#### [Exercise goal]
In the records that come next, find every line with "nothing". Return those lines.

#### [Records for this task]
(** C9: [parse] starts from depth 0 whatever the depth was; every production
    runs its body under the recursion guard, which enters the body one level
    deeper and leaves it one level up, on a value as on a fatal unwinding; a
    production entered at the bound is the fatal error "Maximum recursion
    depth reached during parsing."; a production that returns leaves the
    depth as it was; [parse] returns either a block whose productions are
    nested within the bound, or nothing with the sink not empty; and when
    the braces at the beginning of the input are nested beyond the bound,
    [parse] returns nothing and the sink is not empty. *)
Theorem recursion_depth_guard :
  (forall fuel sc reuse st d,
      parse fuel sc reuse (setRecursionDepth d st) = parse fuel sc reuse st
      /\ m_recursionDepth (parseEntry sc st) = 0)
  /\ (forall p fuel st,
        exists body : M unit,
          runProduction m_dialect maxRecursionDepth u256 p fuel st
          = recursionGuard body st)
  /\ (forall A (body : M A) st,
        m_recursionDepth st < maxRecursionDepth ->
        recursionGuard body st =
        match body (entered st) with
        | Ok a st2 => Ok a (decreaseRecursionDepth st2)
        | Fatal st2 => Fatal (decreaseRecursionDepth st2)
        | AssertFail msg => AssertFail msg
        | OutOfFuel => OutOfFuel
        end)
  /\ (forall p fuel st,
        maxRecursionDepth <= m_recursionDepth st ->
        raises (runProduction m_dialect maxRecursionDepth u256 p fuel st)
               (m_errors st) (location st)
               "Maximum recursion depth reached during parsing.")
  /\ (forall p fuel st st',
        runProduction m_dialect maxRecursionDepth u256 p fuel st = Ok tt st' ->
        m_recursionDepth st' = m_recursionDepth st)
  /\ (forall fuel sc reuse st,
        maxRecursionDepth <= fuel ->
        exists r st',
          parse fuel sc reuse st = Returned r st'
          /\ match r with
             | Some b => blockNesting b <= maxRecursionDepth
             | None => m_errors st' <> []
             end)
  /\ (forall braces rest fuel sc reuse st,
        Forall (fun t => tok_kind t = Token.LBrace) braces ->
        sc_tokens sc = braces ++ rest ->
        maxRecursionDepth + 1 < 2 * List.length braces ->
        maxRecursionDepth <= fuel ->
        exists st', parse fuel sc reuse st = Returned None st'
                    /\ m_errors st' <> []).
Proof.
  repeat apply conj.
  - intros. split; reflexivity.
  - apply runProduction_guarded.
  - intros A body st. apply guard_passes.
  - apply runProduction_rejects.
  - apply runProduction_depth.
  - apply parse_within_bound.
  - apply nested_blocks_rejected.
Qed.
(** * minos/tools/pygame_client.py: room confinement, key synthesis,
      image conversion, depth rescaling, window layout and top-level error
      handling.

    The Python module is embedded shallowly.  Coordinates are Python floats
    read from a CSV file; they are modelled as exact rationals ([Q]), so the
    statements about them are about the arithmetic the code writes down, not
    about IEEE rounding.  Depth images are arrays of IEEE floats and are
    modelled with the Standard Library's [SpecFloat].  Module-level globals are threaded as an explicit state
    record, [random.randint] is driven by an explicit seed, and calls into
    numpy, pandas and pygame are modelled by what those calls do on the
    values this file hands them. *)

From Stdlib Require Import ZArith QArith Qminmax Lia Bool Lqa SpecFloat.
From stdpp Require Import base list strings gmap.

Local Open Scope Z_scope.

(* ===================================================================== *)
(** ** Nine-region partition (lines 194-332) *)
(* ===================================================================== *)

Module Geometry.

(** A position is the three-element list [[x, y, z]] the code indexes with
    [0], [1] and [2]. *)
Record position : Type := Position { p0 : Q; p1 : Q; p2 : Q }.

(** The dict with keys start_x .. end_z. *)
Record region : Type := Region {
  start_x : Q; start_y : Q; start_z : Q;
  end_x : Q; end_y : Q; end_z : Q
}.

(** Python's [a > b] on numbers. *)
Definition Qgtb (a b : Q) : bool := negb (Qle_bool a b).

(** [(s + k*d) if e > s else (s - k*d)] *)
Definition edge (s e d k : Q) : Q :=
  if Qgtb e s then (s + k * d)%Q else (s - k * d)%Q.

Definition calculate_nine_region_bounds (start_position end_position : position)
  : list (list region) :=
  let x_distance := (p0 end_position - p0 start_position)%Q in
  let x_distance_diff := (x_distance / 3)%Q in
  let z_distance := (p2 end_position - p2 start_position)%Q in
  let z_distance_diff := (z_distance / 3)%Q in
  let sx := p0 start_position in
  let sy := p1 start_position in
  let sz := p2 start_position in
  let ex := p0 end_position in
  let ez := p2 end_position in
  let x1 := edge sx ex x_distance_diff 1 in
  let x2 := edge sx ex x_distance_diff 2 in
  let z1 := edge sz ez z_distance_diff 1 in
  let z2 := edge sz ez z_distance_diff 2 in
  let row_0 := [ Region sx sy sz x1 sy z1;
                 Region x1 sy sz x2 sy z1;
                 Region x2 sy sz ex sy z1 ] in
  let row_1 := [ Region sx sy z1 x1 sy z2;
                 Region x1 sy z1 x2 sy z2;
                 Region x2 sy z1 ex sy z2 ] in
  let row_2 := [ Region sx sy z2 x1 sy ez;
                 Region x1 sy z2 x2 sy ez;
                 Region x2 sy z2 ex sy ez ] in
  [row_0; row_1; row_2].

Definition is_within_region (position : position) (region_bounds : region) : bool :=
  Qle_bool (Qmin (start_x region_bounds) (end_x region_bounds)) (p0 position)
  && Qle_bool (Qmin (start_z region_bounds) (end_z region_bounds)) (p2 position)
  && Qle_bool (p0 position) (Qmax (start_x region_bounds) (end_x region_bounds))
  && Qle_bool (p2 position) (Qmax (start_z region_bounds) (end_z region_bounds)).

(** [bounds[i][j]]; [None] stands for Python's IndexError. *)
Definition cell (bounds : list (list region)) (i j : nat) : option region :=
  row ← bounds !! i; row !! j.

(** Outcome of [get_region]: a region number, Python's implicit [None]
    when no test succeeds, or an IndexError from [bounds[i][j]]. *)
Inductive region_result : Type :=
| RegionNo (n : Z)
| RegionNone
| RegionIndexError.

Fixpoint first_region (position : position) (bounds : list (list region))
    (cells : list (nat * nat * Z)) : region_result :=
  match cells with
  | [] => RegionNone
  | (i, j, n) :: rest =>
      match cell bounds i j with
      | None => RegionIndexError
      | Some r => if is_within_region position r then RegionNo n
                  else first_region position bounds rest
      end
  end.

Definition get_region (position : position) (bounds : list (list region))
  : region_result :=
  first_region position bounds
    [ (0%nat, 0%nat, 1); (0%nat, 1%nat, 2); (0%nat, 2%nat, 3);
      (1%nat, 0%nat, 4); (1%nat, 1%nat, 5); (1%nat, 2%nat, 6);
      (2%nat, 0%nat, 7); (2%nat, 1%nat, 8); (2%nat, 2%nat, 9) ].

(** [min(a,b) <= x <= max(a,b)]: one coordinate of [is_within_region]. *)
Definition in_span (a b x : Q) : bool :=
  Qle_bool (Qmin a b) x && Qle_bool x (Qmax a b).

(** The rectangle spanned by two corners in the x-z plane. *)
Definition spanned (s e : position) : region :=
  Region (p0 s) (p1 s) (p2 s) (p0 e) (p1 e) (p2 e).

End Geometry.

(* ===================================================================== *)
(** ** Synthesised key presses (lines 334-419) *)
(* ===================================================================== *)

Module Keys.
Import Geometry.

(** pygame 1.x key codes used by the file. *)
Definition K_a : Z := 97.
Definition K_c : Z := 99.
Definition K_d : Z := 100.
Definition K_q : Z := 113.
Definition K_s : Z := 115.
Definition K_w : Z := 119.
Definition K_x : Z := 120.
Definition K_RIGHT : Z := 275.
Definition K_LEFT : Z := 276.

(** A Python value that is an int or [None]. *)
Definition pyint : Type := option Z.

(** [l[i]] on a Python list: negative indices count from the end, anything
    else out of range is an IndexError ([None]). *)
Definition py_getitem {A} (l : list A) (i : Z) : option A :=
  let n := Z.of_nat (length l) in
  if (0 <=? i) && (i <? n) then l !! Z.to_nat i
  else if (- n <=? i) && (i <? 0) then l !! Z.to_nat (n + i)
  else None.

(** [random.randint(lo, hi)] returns some integer of [lo..hi]; which one is
    fixed here by a seed supplied by the caller. *)
Definition randint (lo hi seed : Z) : Z := lo + seed mod (hi - lo + 1).

Definition actions : list Z := [119; 115; 97; 100; 276; 275].

Definition get_random_action (rotation : bool) (seed : Z) : Z :=
  let rand_no := if rotation then randint 0 5 seed else randint 0 3 seed in
  match py_getitem actions rand_no with
  | Some next_action => next_action
  | None => (* except IndexError *)
      if rotation then 275 (* actions[5] *) else 100 (* actions[3] *)
  end.

(** The motions named in the comments of [get_random_action]. *)
Inductive motion : Type := Forward | Backward | Left | Right | CCW | CW.

Definition code (m : motion) : Z :=
  match m with
  | Forward => 119 | Backward => 115
  | Left => 97 | Right => 100
  | CCW => 276 | CW => 275
  end.

Definition opposite (m : motion) : motion :=
  match m with
  | Forward => Backward | Backward => Forward
  | Left => Right | Right => Left
  | CCW => CW | CW => CCW
  end.

(** The module-level globals. *)
Record globals : Type := Globals {
  previous_action : pyint;
  next_action : pyint;
  rotation_counter : Z;
  reverse_action_taken : bool
}.

Definition initial_globals : globals := Globals (Some 0) (Some 0) 0 false.

Definition reverse_action (previous_action : pyint) : pyint :=
  match previous_action with
  | Some 119 => Some 115
  | Some 115 => Some 119
  | Some 97 => Some 100
  | Some 100 => Some 97
  | Some 276 => Some 275
  | Some 275 => Some 276
  | _ => None
  end.

(** [a == k] for an int-or-None [a] and an int literal [k]. *)
Definition py_eqb (a : pyint) (k : Z) : bool :=
  match a with Some v => v =? k | None => false end.

(** [np.zeros(n, dtype='i')] *)
Definition np_zeros (n : nat) : list Z := replicate n 0.

(** [a[idx] = v] on a one-dimensional numpy array.  An int index selects one
    element (negative indices count from the end, out of range raises
    IndexError, here [None]).  The index [None] is numpy's [newaxis]: the
    target is a view of the whole array and the scalar is broadcast to every
    element. *)
Definition np_setitem (a : list Z) (idx : pyint) (v : Z) : option (list Z) :=
  match idx with
  | None => Some (replicate (length a) v)
  | Some i =>
      let n := Z.of_nat (length a) in
      if (0 <=? i) && (i <? n) then Some (<[Z.to_nat i := v]> a)
      else if (- n <=? i) && (i <? 0) then Some (<[Z.to_nat (n + i) := v]> a)
      else None
  end.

#### [Written solution]
    nested within the bound, or nothing with the sink not empty; and when
    [parse] returns nothing and the sink is not empty. *)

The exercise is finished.